From: BURT on
On Aug 12, 8:33 pm, "Inertial" <relativ...(a)rest.com> wrote:
> "Tony M"  wrote in message
>
> news:82a8d94c-94e9-4496-8d3f-9fa338036613(a)x21g2000yqa.googlegroups.com...
>
> >The same goes for the other combinations. If we apply your theory to 3
> >observers none will agree with (all) each-other's observations.
>
> Ken's 'theory' is self-contradictory nonsense.  But he's an ignorant troll
> and won't admit it even when it is so clearly pointed out (some of it can
> 'work' for 2 bodies, but put in a third and it falls apart).
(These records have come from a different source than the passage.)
(** C5: [ip6_input] hands a packet for the node to its protocol whatever
    extension headers are in front of it: hop-by-hop and destination options
    of known or skippable types, routing headers at their end, fragment
    headers of whole packets, in any number and with hop-by-hop options only
    first. The protocol gets the packet without any header or padding, knows
    both addresses, the interface and how long the headers were, and the
    globals are reset afterwards. *)
Theorem ip6_input_delivers {PP RP HP UP QP MP DV : Type} `{PPO : PoolOps PP} `{RPO : PoolOps RP} `{HPO : HeapOps HP}
    `{QPO : PoolOps QP} `{MPO : PoolOps MP} (HK : Hooks (net PP RP HP UP (ipst QP MP DV))) udp_input icmp6_input
    (s : net PP RP HP UP (ipst QP MP DV)) p b l inp n src dst hl tc nexth e d pad last :
  arrived s p b l ((ip6_header src dst hl tc nexth (zlen (e ++ d)) ++ e ++ d) ++ pad) -> paddable b l pad ->
  wf_ip6 src -> wf_ip6 dst -> is_u8 tc -> is_u8 nexth -> headers nexth e last -> a_protocol last ->
  IP6_HLEN + zlen e <= len b -> netifs (lower s) !! inp = Some n -> for_us (lower s) n dst -> inp <> 0 ->
  acceptable src dst = true ->
  exists s' b', ip6_input udp_input icmp6_input p inp s =
      (_ ← handed udp_input icmp6_input last p inp; _ ← input_cleanup; mret ERR_OK) s' /\
    arrived s' p b' l d /\ udp s' = udp s /\ udp_pool s' = udp_pool s /\
    lower s' = set_ip_data (fun _ => arrived_globals inp (payload b) (IP6_HLEN + zlen e) src dst) (lower s).
Proof.
  intros Ha Hpad Hs Hd Htc Hnx He Hl Hlen Hn Hus Hinp Hacc.
  destruct (ip6_input_ok udp_input icmp6_input s p b l inp n src dst hl tc nexth e d pad last Ha Hpad Hs Hd Htc Hnx He Hl
    Hlen Hn Hus Hinp Hacc) as (s' & b' & E & Ha' & _ & H). by exists s', b'.
Qed.

(* ------------------------------------------------------------------ *)
(** * Witness: two boards on a link *)

Definition peer : ip6_addr := IP6_ADDR 0xfe800000 0 0 2.
Definition near_mac : list Z := [2; 0; 0x16; 0; 0x60; 1].
Definition far_mac : list Z := [2; 0; 0x16; 0; 0x60; 2].
Definition board_if (mac : list Z) (a : ip6_addr) : netif :=
  mk_netif [a; any6; any6] [IP6_ADDR_PREFERRED; 0; 0] 0 1500 1500 mac 6 0x4f 0 0 0.
Definition no_dest : destination := mk_destination any6 any6 0 0 0.
Definition no_nbr : neighbor := mk_neighbor any6 0 (replicate 6 0) 0 ND6_NO_ENTRY 0 0.
(** The board's caches with a reachable neighbour. *)
Definition knows (a : ip6_addr) (mac : list Z) : nd6_vars :=
  mk_nd6 (mk_neighbor a 1 mac 0 ND6_REACHABLE 0 30000 :: replicate 9 no_nbr) (mk_destination a a 1500 0 3 :: replicate 9 no_dest)
    (replicate 5 (mk_prefix any6 0 0)) (replicate 3 (mk_router None 0 0)) 30000 1000 0 0 0 0.
Definition board_ip (n : netif) (v : nd6_vars) : ipst pool pool unit :=
  mk_ipst {[1 := n]} 1 (mk_globals 0 0 0 0 any6 any6) v ∅ ∅ (mk_pool 0 ∅) (mk_pool 0 ∅) 0 tt.
Abbreviation board_st := (net pool pool ram_heap pool (ipst pool pool unit)).
Definition board_with (p : Z) (b : pbuf) (bs : gmap Z Z) (i : ipst pool pool unit) : board_st :=
  mk_net (mk_pheap (mk_pool 0 ∅) (mk_pool 0 ∅) (mk_ram 0 ∅ 0) {[p := b]} bs) (udp listening) (udp_pool listening) i.

Definition near_buf : pbuf := mk_pbuf 0 0x480 3 3 0x80 0 1 0.
Definition near : board_st :=
  board_with 0x400 near_buf (at_address 0x440 (replicate 64 0 ++ [1; 2; 3])) (board_ip (board_if near_mac node) (knows peer far_mac)).
Definition hello_frame : list Z :=
  udp_frame far_mac near_mac node peer UDP_TTL 0 (udp_datagram node peer 5353 5353 [1; 2; 3]).
Definition far_buf : pbuf := mk_pbuf 0 0x300 67 67 0x41 0 1 0.
Definition far : board_st :=
  board_with 0x30 far_buf (at_address 0x300 (hello_frame ++ [0; 0])) (board_ip (board_if far_mac peer) (knows node near_mac)).

(** A driver that takes the frame, and a callback that insists on its
    arguments. *)
Definition wire (netif p : Z) : io board_st Z := mret 0.
Definition no_filter (netif : Z) (a : ip6_addr) (action : Z) : io board_st unit := mret tt.
Definition no_rand (x : Z) : Z * Z := (7, x).
Definition greeted (f a pcb p : Z) (addr : ip6_addr) (port : Z) : io board_st unit :=
  io_assert ((f =? 0x8000) && (a =? 9) && (pcb =? 262328) && (p =? 0x30) && ip6_addr_eq addr node && (port =? 5353)).

Lemma peer_ok : wf_ip6 node /\ wf_ip6 peer.
Proof. split; (split; [done|]); cbn; rewrite !Forall_cons_iff; by split_and!. Qed.

Lemma near_packet : sendable near 0x400 near_buf [] [1; 2; 3] HEADERS.
Proof.
  split; try done.
  - exists [1; 2; 3], []. split_and!; [done|vm_compute; reflexivity|done].
  - rewrite !Forall_cons_iff. by split_and!.
  - split; try done.
    + intros i Hi. change (payload near_buf - HEADERS) with 0x442 in Hi. change (payload near_buf) with 0x480 in Hi.
      assert (C : forallb (fun i => bool_decide (is_Some (bytes (n_heap near) !! i))) (seqZ 0x442 62) = true)
        by (vm_compute; reflexivity).
      rewrite forallb_forall in C. apply (bool_decide_eq_true_1 _), C, list_elem_of_In, elem_of_seqZ. lia.
    + intros i _ (a & b & Hin%not_elem_of_nil & _). exact Hin.
Qed.

Lemma near_sender : sender near (board_if near_mac node) 262328 listener peer node 1 far_mac.
Proof.
  destruct peer_ok as [Hn Hp]. split; try done; try (by split_and!); try (vm_compute; by split_and!).
  split; try done. split; [done|]. cbn. rewrite !Forall_cons_iff. split_and!; try done.
Qed.

Lemma far_packet : arrived far 0x30 far_buf [] (hello_frame ++ [0; 0]).
Proof. split; try done. exists (hello_frame ++ [0; 0]), []. split_and!; [by rewrite app_nil_r|vm_compute; reflexivity|done]. Qed.

Lemma far_receiver : exists lu, receiver_of (UPL := udp_laws) far (board_if far_mac peer) 1 (0x300 + SIZEOF_ETH_HDR) node peer 5353 5353
  [(262328, listener)] lu 262328 listener.
Proof.
  destruct listening_inv as (lu & Hi). exists lu. split; try done; try (vm_compute; by split_and!).
  by apply (udp_inv_same (UPL := udp_laws) receiving).
Qed.

Lemma datagram_over_ethernet_witness :
  (exists s1 b1, stack_udp_sendto wire no_filter no_rand 262328 0x400 (Some peer) 5353 near = Ok (0, s1) /\
     outgoing s1 0x400 b1 [] hello_frame 0) /\
  (exists s1 b1, stack_ethernet_input wire no_filter no_rand greeted 0x30 1 far = Ok (0, s1) /\
     content (bytes (n_heap s1)) [(0x30, b1)] [1; 2; 3]).
Proof.
  destruct far_receiver as (lu & Hrc).
  destruct (datagram_over_ethernet (UPL := udp_laws) wire wire no_filter no_filter no_rand no_rand greeted near far
    _ 262328 listener peer node 1 far_mac 0x400 near_buf [] [1; 2; 3] HEADERS 5353 _ 1 0x30 far_buf [] [0; 0] _ lu 262328 listener
    near_sender near_packet eq_refl ltac:(reflexivity) ltac:(reflexivity) ltac:(done) ltac:(done) far_packet
    ltac:(vm_compute; discriminate) ltac:(right; done) Hrc) as [(s1 & b1 & E1 & O1 & _) (s2 & b2 & E2 & [Hch _ Hc])].
  assert (Ef : udp_frame far_mac (hwaddr (board_if near_mac node)) node peer (hop_limit listener peer) (tos listener)
    (udp_datagram node peer (local_port listener) 5353 [1; 2; 3]) = hello_frame) by (vm_compute; reflexivity).
  rewrite Ef in O1. split; [exists s1, b1; split; [rewrite E1; reflexivity|exact O1]|]. exists (match input_cleanup s2 with Ok (_, s3) => s3 | _ => s2 end), b2. split; [|exact Hc].
  rewrite E2. vm_compute. reflexivity.
Defined.

(** A packet with a router alert, padded destination options and the header
    of a fragment that is the whole packet. *)
Definition alert : list Z := [IP6_ROUTER_ALERT_OPTION; 2; 0; 0; IP6_PADN_OPTION; 0].
Definition padding : list Z := [IP6_PAD1_OPTION; IP6_PADN_OPTION; 3; 0; 0; 0].
Definition exts : list Z :=
  IP6_NEXTH_DESTOPTS :: 0 :: alert ++ IP6_NEXTH_FRAGMENT :: 0 :: padding ++ [IP6_NEXTH_UDP; 0; 0; 0; 1; 2; 3; 4] ++ [].
Definition wrapped : list Z :=
  ip6_header node peer UDP_TTL 0 IP6_NEXTH_HOPBYHOP (zlen (exts ++ [7; 8; 9])) ++ exts ++ [7; 8; 9].
Definition wrapped_buf : pbuf := mk_pbuf 0 0x300 69 69 0x41 0 1 0.
Definition far2 : board_st :=
  board_with 0x30 wrapped_buf (at_address 0x300 (wrapped ++ [0; 0])) (board_ip (board_if far_mac peer) (knows node near_mac)).

Lemma exts_ok : headers IP6_NEXTH_HOPBYHOP exts IP6_NEXTH_UDP.
Proof.
  apply headers_options; [by left|done|done|done| |].
  { apply (tlvs_option _ IP6_ROUTER_ALERT_OPTION [0; 0]); [done|done|].
    apply (tlvs_option _ IP6_PADN_OPTION [] []); [done|done|constructor]. }
  apply headers_options; [by right|done|done|done| |].
  { apply tlvs_pad. apply (tlvs_option _ IP6_PADN_OPTION [0; 0; 0] []); [done|done|constructor]. }
  apply headers_fragment; [done|done|]. by constructor.
Qed.

Lemma ip6_input_delivers_witness :
  exists s' b', ip6_input (HK := board wire no_filter no_rand) (fun p inp => io_assert ((p =? 0x30) && (inp =? 1)))
      (fun _ _ => io_fault AssertFailed) 0x30 1 far2 = Ok (ERR_OK, s') /\
    content (bytes (n_heap s')) [(0x30, b')] [7; 8; 9].
Proof.
  destruct peer_ok as [Hn Hp].
  assert (Ha : arrived far2 0x30 wrapped_buf [] (wrapped ++ [0; 0])).
  { split; try done. exists (wrapped ++ [0; 0]), []. split_and!; [by rewrite app_nil_r|vm_compute; reflexivity|done]. }
  destruct (ip6_input_delivers (board wire no_filter no_rand) (fun p inp => io_assert ((p =? 0x30) && (inp =? 1)))
    (fun _ _ => io_fault AssertFailed) far2 0x30 wrapped_buf [] 1 (board_if far_mac peer) node peer UDP_TTL 0 IP6_NEXTH_HOPBYHOP exts
    [7; 8; 9] [0; 0] IP6_NEXTH_UDP Ha ltac:(right; done) Hn Hp ltac:(done) ltac:(done) exts_ok ltac:(by right; left)
    ltac:(vm_compute; discriminate) eq_refl ltac:(vm_compute; reflexivity) ltac:(discriminate) ltac:(vm_compute; reflexivity))
    as (s' & b' & E & [_ _ Hc] & _).
  exists (match input_cleanup s' with Ok (_, s3) => s3 | _ => s' end), b'. split; [|exact Hc]. rewrite E. vm_compute. reflexivity.
Defined.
Please explain Relativity along with everyone else.

Mitch Raemsch
From: kenseto on
On Aug 12, 11:01 pm, Tony M <marc...(a)gmail.com> wrote:
> On Aug 4, 1:48 pm, kenseto <kens...(a)erinet.com> wrote:
>
>
>
>
>
> > On Aug 4, 11:33 am, Tony M <marc...(a)gmail.com> wrote:
>
> > > On Aug 4, 9:57 am, kenseto <kens...(a)erinet.com> wrote:
>
> > > > So every observer
> > > > does not know if the observed clock is running slow or fast compared
> > > > to his clock. This means that he must include both possibilities when
> > > > predicting the rate of an observed clock as follows:
> > > > Observed clcok runs slow:
> > > > Delta(t')=gamma*Delta(t)
> > > > Observed clock runs fast:
> > > > Delta(t')=Delta(t)/gamma
>
> > > Ken, why not Delta(t)/gamma <= Delta(t') <= gamma*Delta(t)? Think
> > > about it!
>
> > No....Delta(t')=gamma*Delta(t) means that the passage of
> > Delta(t') on the t' clock is equal to the passage of
> > gamma*Delta(t) on the t clock....that means that the t' clock is
> > running slower than the t clock.
> > Similarly...Delta(t')=Delta(t)/gamma means that the passage of
> > Delta(t') on the t' clock is equal to the passage of
> > Delta(t)/gamma on the t clock....that means that the t' clock is
> > running faster than the t clock.
>
> Ken, I believe that's backwards, but let's try the following exercise.

No it is not backward.

>
> Let's use 3 observers, A, B and C, with their time intervals tA, tB
> and tC, all moving with the same relative velocity v, so we have the
> same gamma between each pair of observers. (Yes, that's possible.)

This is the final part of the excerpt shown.